(* ===== verification/Commands.v ===== *)
(** * Commands: what the client's commands do

    [crates/garret-client/src/main.rs] and [browse.rs], with [config::write],
    [auth::logout] and [human_bytes]. clap, the progress display and the JSON forms
    are left out; the file system is that of Files, the network that of Doctor
    and Token. Messages leave paths and quoted contents out. *)

From Stdlib Require Import Floats.SpecFloat.
From stdpp Require Import pretty.
From S2P Require Import Prelude Text Net Common Prog Browse Config Files Upload PathInfo Push Settings Token Doctor.

(** ** Printing *)

(** An [f64] that is not negative, in tenths, ties to even: [{:.1}]. *)
Definition tenths (x : f64) : Z :=
  match x with
  | S754_finite _ m e =>
      if (0 <=? e)%Z then (Zpos m * 2 ^ e * 10)%Z
      else
        let n := (Zpos m * 10)%Z in
        let d := (2 ^ (- e))%Z in
        let '(q, r) := (n / d, n mod d)%Z in
        if (d <? 2 * r)%Z || ((d =? 2 * r)%Z && Z.odd q) then (q + 1)%Z else q
  | _ => 0%Z
  end.

Definition one_decimal (x : f64) : string := pretty (tenths x / 10)%Z +:+ "." +:+ pretty (tenths x mod 10)%Z.

Definition f64_1024 : f64 := f64_of_Z 1024.

(** The loop over the units above the first. *)
Fixpoint scale_down (size : f64) (units : list string) (unit : string) : f64 * string :=
  match units with
  | next :: units =>
      if SFleb f64_1024 size then scale_down (SFdiv 53 1024 size f64_1024) units next else (size, unit)
  | [] => (size, unit)
  end.

Definition human_bytes (bytes : Z) : string :=
  let '(size, unit) := scale_down (f64_of_Z bytes) ["KiB"; "MiB"; "GiB"; "TiB"] "B" in
  if bool_decide (unit = "B") then pretty bytes +:+ " B" else one_decimal size +:+ " " +:+ unit.

Lemma example_sizes :
  human_bytes 0 = "0 B" ∧ human_bytes 1023 = "1023 B" ∧ human_bytes 2048 = "2.0 KiB" ∧
  human_bytes 1280 = "1.2 KiB" ∧ human_bytes (-5) = "-5 B" ∧ human_bytes (5 * 2 ^ 50) = "5120.0 TiB".
Proof. repeat split; vm_compute; reflexivity. Qed.

Definition human_duration (seconds : Z) : string :=
  if (seconds <=? 0)%Z then "expired"
  else if (seconds <? 90)%Z then "in " +:+ pretty seconds +:+ "s"
  else if (seconds <? 5400)%Z then "in " +:+ pretty (Z.quot seconds 60) +:+ "m"
  else if (seconds <? 172800)%Z then "in " +:+ pretty (Z.quot seconds 3600) +:+ "h"
  else "in " +:+ pretty (Z.quot seconds 86400) +:+ "d".

(** [{:>n}]; padding counts bytes, which are the characters of an ASCII text. *)
Definition pad_left (n : nat) (s : string) : string := str_join "" (replicate (n - str_len s) " ") +:+ s.

Definition tree_mark (node : TreeNode) : string :=
  if tn_missing node then " (missing)" else if tn_truncated node then " (…)" else "".

(** [browse::render]. *)
Fixpoint tree_render (depth : nat) (node : TreeNode) : string :=
  writeln (str_join "" (replicate depth "  ") +:+ tn_name node +:+ tree_mark node) +:+
  str_join "" (map (tree_render (S depth)) (tn_children node)).

Definition render_page (page : Page) (limit : nat) : string :=
  str_join "" (map (λ o, writeln (s_hash o +:+ "  " +:+ pad 40 (s_name o) +:+ " " +:+ pad_left 12 (human_bytes (s_file_size o)) +:+
    " on disk")) (pg_objects page)) +:+
  match pg_next_cursor page with
  | Some _ =>
      writeln (if limit <? MAX_LIMIT then "… more results; narrow the query or raise --limit" else "… more results; narrow the query")
  | None => ""
  end.

Definition pin_expiry (now : Z) (expires_at : option Z) : string :=
  match expires_at with
  | None => "permanent"
  | Some t => if (t <=? now)%Z then "expired" else "expires at " +:+ pretty t
  end.

(** The hash is cut to eight bytes: store hashes are ASCII. *)
Definition render_pins (pins : list Pin) (now : Z) : string :=
  str_join "" (map (λ pin, writeln (pad 20 (pi_name pin) +:+ " " +:+
    str_take (8 `min` str_len (pi_store_path_hash pin)) (pi_store_path_hash pin) +:+ "  " +:+ pi_store_path pin +:+
    " (" +:+ pin_expiry now (pi_expires_at pin) +:+ ")")) pins).

(** ** Commands *)

Inductive CliOp : Type → Type :=
  | Cli_CreateParents (path : string) (mode : Z) : CliOp (Result unit IoError)
  | Cli_Fs {B} (op : FsOp B) : CliOp B
  | Cli_Web {B} (op : DoctorOp B) : CliOp B
  | Cli_Grant {B} (op : TokenOp B) : CliOp B
  (** [nix config show substituters], if it could be run. *)
  | Cli_NixShow : CliOp (option (bool * string))
  | Cli_SendTo (socket payload : string) : CliOp (Result unit string)
  (** A GET with a bearer token; the query is encoded by the URL library. *)
  | Cli_Get (url : string) (params : list (string * string)) (token : string) : CliOp (Result Answer string)
  (** [nix path-info --json --recursive]. *)
  | Cli_PathInfo (paths : list string) : CliOp (Result NixOutput string)
  | Cli_Stdin : CliOp (Result string string)
  | Cli_Now : CliOp Z.

Abbreviation Cli := (Prog CliOp).
(* ===== verification/Bench.v ===== *)
(** * Bench: the load benchmark

    [crates/garret-bench/src/main.rs]: the bodies it uploads, the retries, the
    three scenarios with the figures they report, and the verdict. The clock is
    in nanoseconds. The concurrent part of a scenario is one request, answered by
    what the futures came to, in the order they ended; printing is left out. *)

From Stdlib Require Import Floats.SpecFloat.
From stdpp Require Import pretty.
From S2P Require Import Prelude Text Net Common Prog Db Narinfo Verify Pusher Config Upload Push Settings Token Doctor Commands Report Corpus.

(** ** A frame of stored blocks *)

Definition RAW_BLOCK : Z := 128 * 1024.

Fixpoint trailing_zeros (p : positive) : Z :=
  match p with xO p => (1 + trailing_zeros p)%Z | _ => 0%Z end.

Definition WINDOW_DESCRIPTOR : Z := (Z.shiftl (trailing_zeros (Z.to_pos RAW_BLOCK) - 10) 3 mod 256)%Z.

(** A block header: size, type 0 and the last-block bit, little-endian. *)
Definition raw_block (len : Z) (last_ : bool) : list Z :=
  take 3 (u32_to_le_bytes (Z.lor (Z.shiftl (len mod 2 ^ 32) 3 mod 2 ^ 32) (if last_ then 1 else 0))).

Definition frame_header : list Z := [40; 181; 47; 253; 0; WINDOW_DESCRIPTOR]%Z.

Definition raw_zstd_frame (chunks : list (list Z)) : list (list Z) :=
  frame_header :: concat (map (λ c, [raw_block (len_Z c) false; c]) chunks) ++ [raw_block 0 true].

(** ** Percentiles *)

(** [round() as usize] of a number that is not negative: half away from zero. *)
Definition f64_round (x : f64) : Z :=
  match x with
  | S754_finite _ m e =>
      if (0 <=? e)%Z then (Zpos m * 2 ^ e)%Z
      else let d := (2 ^ (- e))%Z in
           if (d <=? 2 * (Zpos m mod d))%Z then (Zpos m / d + 1)%Z else (Zpos m / d)%Z
  | S754_infinity _ => usize_max
  | _ => 0%Z
  end.

Definition percentile_index (n : nat) (p : f64) : nat :=
  Z.to_nat (f64_round (f64_mul (f64_div p (f64_of_Z 100)) (f64_of_Z (Z.of_nat n - 1)))) `min` (n - 1).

______

■ EXERCISE GOAL
Among the lines of the listing above, which ones hold "match"? Copy them.

■ OUTPUT FOR THIS TASK
  match x with
  match units with
  match pg_next_cursor page with
  match expires_at with
  match p with xO p => (1 + trailing_zeros p)%Z | _ => 0%Z end.
  match x with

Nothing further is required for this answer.